SCR 1606 was adopted by the Senate (fittingly) on Jan. 22 and recognizes the valuable contribution of such centers nationally, as well as the 71 Kansas centers officially found in the state informed consent registry. The resolution was sent to the House Health & Human Services Committee, which on Wednesday heard presentations of the work done at these centers– work the Kansas Catholic Conference testimony described as the “front lines of the Pro-Life movement” where “caring individuals offer the material and emotional assistance that changes lives, and even saves them”.
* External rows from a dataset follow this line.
(* ===== verification/Calendar.v ===== *)
(** * Calendar: UTC day keys of instants

    The code turns instants into UTC calendar days in two places:
    [getTodayUTCString] in [src/services/dailyAlertsService.ts]
    ([new Date().toISOString().split('T')[0]]) and the [groupedByDay]
    reduction of [historyReport] in [src/src/App.tsx]
    ([getUTCFullYear]/[getUTCMonth]/[getUTCDate]). Both rest on the
    JavaScript [Date] built-in, modelled here by the proleptic Gregorian
    conversion from days since the epoch to (year, month, day) that the
    ECMAScript specification prescribes (days are floor-divided, so
    instants before 1970 are handled too). *)

From Stdlib Require Import ZArith List String Ascii DecimalString Lia.
From S2P Require Import Prelude.
Import ListNotations.
Open Scope Z_scope.

Definition msPerDay : Z := 86400000.

(** [Day(t) = floor(t / msPerDay)]. *)
Definition day_of (t : Z) : Z := t / msPerDay.

(** Days since 1970-01-01 to (year, month 1..12, day 1..31). *)
Definition civil_from_days (z0 : Z) : Z * Z * Z :=
  let z := z0 + 719468 in
  let era := z / 146097 in
  let doe := z - era * 146097 in
  let yoe := (doe - doe / 1460 + doe / 36524 - doe / 146096) / 365 in
  let doy := doe - (365 * yoe + yoe / 4 - yoe / 100) in
  let mp := (5 * doy + 2) / 153 in
  let d := doy - (153 * mp + 2) / 5 + 1 in
  let m := if mp <? 10 then mp + 3 else mp - 9 in
  let y := yoe + era * 400 in
  (if m <=? 2 then y + 1 else y, m, d).

(** (year, month, day) to days since 1970-01-01: the inverse. *)
Definition days_from_civil (y0 m d : Z) : Z :=
  let y := if m <=? 2 then y0 - 1 else y0 in
  let era := y / 400 in
  let yoe := y - era * 400 in
  let mp := if 2 <? m then m - 3 else m + 9 in
  let doy := (153 * mp + 2) / 5 + d - 1 in
  let doe := yoe * 365 + yoe / 4 - yoe / 100 + doy in
  era * 146097 + doe - 719468.

Definition utc_ymd (t : Z) : Z * Z * Z := civil_from_days (day_of t).

(** Decimal rendering of a number, as [String(n)] / [n.toString()]. *)
Definition zstring (n : Z) : string := NilZero.string_of_int (Z.to_int n).

(** [s.padStart(n, '0')]. *)
Definition padStart0 (n : nat) (s : string) : string :=
  append (String.concat "" (repeat "0"%string (n - String.length s))) s.

(** [toISOString().split('T')[0]] for years 0..9999: [YYYY-MM-DD]. *)
Definition iso_date (t : Z) : string :=
  let '(y, m, d) := utc_ymd t in
  (padStart0 4 (zstring y) ++ "-" ++ padStart0 2 (zstring m) ++ "-" ++ padStart0 2 (zstring d))%string.

(** The [dateKey] of [groupedByDay]: [`${year}-${month}-${day}`] with
    month and day padded to two digits, the year not padded. *)
Definition day_key (t : Z) : string :=
  let '(y, m, d) := utc_ymd t in
  (zstring y ++ "-" ++ padStart0 2 (zstring m) ++ "-" ++ padStart0 2 (zstring d))%string.

(** ** Strings *)

Lemma append_String c s t : (String c s ++ t)%string = String c (s ++ t)%string.
Proof. reflexivity. Qed.

Lemma append_Empty t : ("" ++ t)%string = t.
Proof. reflexivity. Qed.

Lemma String_inj c s t : String c s = String c t -> s = t.
Proof. intros H. injection H. auto. Qed.

(** The characters [String(n)] can produce for an integer [n]. *)
Definition is_key_char (c : ascii) : bool :=
  existsb (Ascii.eqb c) ["0"; "1"; "2"; "3"; "4"; "5"; "6"; "7"; "8"; "9"; "-"]%char.

Lemma uint_key_chars u :
  Forall (fun c => is_key_char c = true) (list_ascii_of_string (NilEmpty.string_of_uint u)).
Proof. induction u; simpl; constructor; auto. Qed.

Lemma zstring_key_chars t :
  Forall (fun c => is_key_char c = true) (list_ascii_of_string (zstring t)).
Proof.
  unfold zstring, NilZero.string_of_int, NilZero.string_of_uint.
  destruct (Z.to_int t) as [u|u]; destruct u; simpl;
    repeat constructor; apply uint_key_chars.
Qed.


(** ** The calendar conversion is a bijection

    [civil_from_days] decomposes a day number into its 400-year era,
    the year of the era and the day of that year; [days_from_civil]
    recombines them. The bounds of the intermediate quantities follow
    from the divisions by constants. *)

Lemma civil_from_days_spec z :
  let '(y, m, d) := civil_from_days z in
  days_from_civil y m d = z /\ 1 <= m <= 12 /\ 1 <= d <= 31.
Proof.
  unfold civil_from_days.
  set (era := (z + 719468) / 146097).
  set (doe := z + 719468 - era * 146097).
  assert (Hdoe : 0 <= doe < 146097) by (unfold doe, era; Z.div_mod_to_equations; lia).
  set (yoe := (doe - doe / 1460 + doe / 36524 - doe / 146096) / 365).
  assert (Hyoe : 0 <= yoe <= 399) by (unfold yoe; Z.div_mod_to_equations; lia).
  set (doy := doe - (365 * yoe + yoe / 4 - yoe / 100)).
  assert (Hdoy : 0 <= doy <= 365) by (unfold doy, yoe; Z.div_mod_to_equations; lia).
  set (mp := (5 * doy + 2) / 153).
  assert (Hmp : 0 <= mp <= 11) by (unfold mp; Z.div_mod_to_equations; lia).
  set (d := doy - (153 * mp + 2) / 5 + 1).
  assert (Hd : 1 <= d <= 31) by (unfold d, mp; Z.div_mod_to_equations; lia).
  unfold days_from_civil.
  destruct (mp <? 10) eqn:E; [apply Z.ltb_lt in E|apply Z.ltb_ge in E].
  - replace (mp + 3 <=? 2) with false by (symmetry; apply Z.leb_gt; lia).
    replace (2 <? mp + 3) with true by (symmetry; apply Z.ltb_lt; lia).
    replace (mp + 3 - 3) with mp by lia.
    replace ((yoe + era * 400) / 400) with era by (Z.div_mod_to_equations; lia).
    split; [|lia]. unfold d. replace (yoe + era * 400 - era * 400) with yoe by lia.
    unfold doy, doe. lia.
  - replace (mp - 9 <=? 2) with true by (symmetry; apply Z.leb_le; lia).
    replace (2 <? mp - 9) with false by (symmetry; apply Z.ltb_ge; lia).
    replace (mp - 9 + 9) with mp by lia.
    replace (yoe + era * 400 + 1 - 1) with (yoe + era * 400) by lia.
    replace ((yoe + era * 400) / 400) with era by (Z.div_mod_to_equations; lia).
    split; [|lia]. unfold d. replace (yoe + era * 400 - era * 400) with yoe by lia.
    unfold doy, doe. lia.
Qed.

(** The year of a day number lies within 400 years of its linear
    estimate, which bounds it for the time values of [Date]. *)
Lemma civil_year_bounds z :
  let '(y, _, _) := civil_from_days z in
  ((z + 719468) / 146097 * 400 <= y <= (z + 719468) / 146097 * 400 + 400).
Proof.
  unfold civil_from_days.
  set (era := (z + 719468) / 146097).
  set (doe := z + 719468 - era * 146097).
  assert (Hdoe : 0 <= doe < 146097) by (unfold doe, era; Z.div_mod_to_equations; lia).
  set (yoe := (doe - doe / 1460 + doe / 36524 - doe / 146096) / 365).
  assert (Hyoe : 0 <= yoe <= 399) by (unfold yoe; Z.div_mod_to_equations; lia).
  destruct (_ <=? 2); lia.
Qed.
But how stunning to hear that 95% of the women at one center were headed for an abortion due to the unborn child’s father! The center’s director described their task as helping the woman “own” her pregnancy decision and providing her with true medical information about her baby. Although the media did not attend this committee hearing, would they have filed the story of rampant abortion coercion had they been there? You know the answer.
The media description of the Pro-Life Protections Act, HB 2253, likewise, overlooks how the bill addresses abortion coercion. HB 2253 passed out favorably from the House Federal & State Affairs committee on Thursday and was reported as a “sweeping regulatory” bill, viewed “by opponents as the biggest threat to access”.
The press angle is all too predictable—how are abortionists being harmed and how are abortion-seeking women interfered with by the state? Never a politically incorrect story about protecting women from systematic victimization by the abortion industry.
Nevertheless, not only the wonderful pregnancy maintenance centers, but pro-life legislation aims at helping abortion-vulnerable woman who feel the lack of support for giving birth. Women who may be coerced into abortion are addressed in at least four ways by HB 2253, which:
- strengthens a state-produced anti-coercion warning which abortion clinics must post inside the premises;
- empowers a pregnant women by insuring she has access to scientific risks that meet the legal standard of information relevant to her pregnancy decision;
- requires abortion businesses to link to the entire state’s “Woman’s Right to Know” website with 4-D ultrasound presentations on gestational development;
- adds new services for women diagnosed with “medically challenging” pregnancies.
The last bullet point addresses the fact that abortion has been promoted, not only as a solution to unborn children diagnosed with serious and lethal conditions, but even for those with Down Syndrome. In HB 2253, a national perinatal (pre- and post- birth) Hospice registry becomes part of state information, as well as a mandate that the state health department co-ordinate and provide support systems for Down syndrome and other prenatally and postnatally diagnosed conditions.
This new mandate to strengthen the information available to help families face challenging medical outcomes is modeled after the Brownback-Kennedy federal bill which—while passed—never was properly funded. Kansas Gov. Sam Brownback sponsored the bill as U.S. Senator, noting that, 90% of children prenatally diagnosed with Down syndrome are aborted.
That percentage is similar for children prenatally diagnosed with other conditions such as spina bifida, cystic fibrosis, and dwarfism.
Rep. Steve Brunk (R-Wichita) told the Federal & State Affairs committee of his daughter’s spina bifida condition, and the lack of resources which propelled him to create, and lead for ten years, the Spina Bifida Association group in Kansas.
So these are some of the “sweeping” provisions of Kansas pro-life legislation that are never deemed “newsworthy”.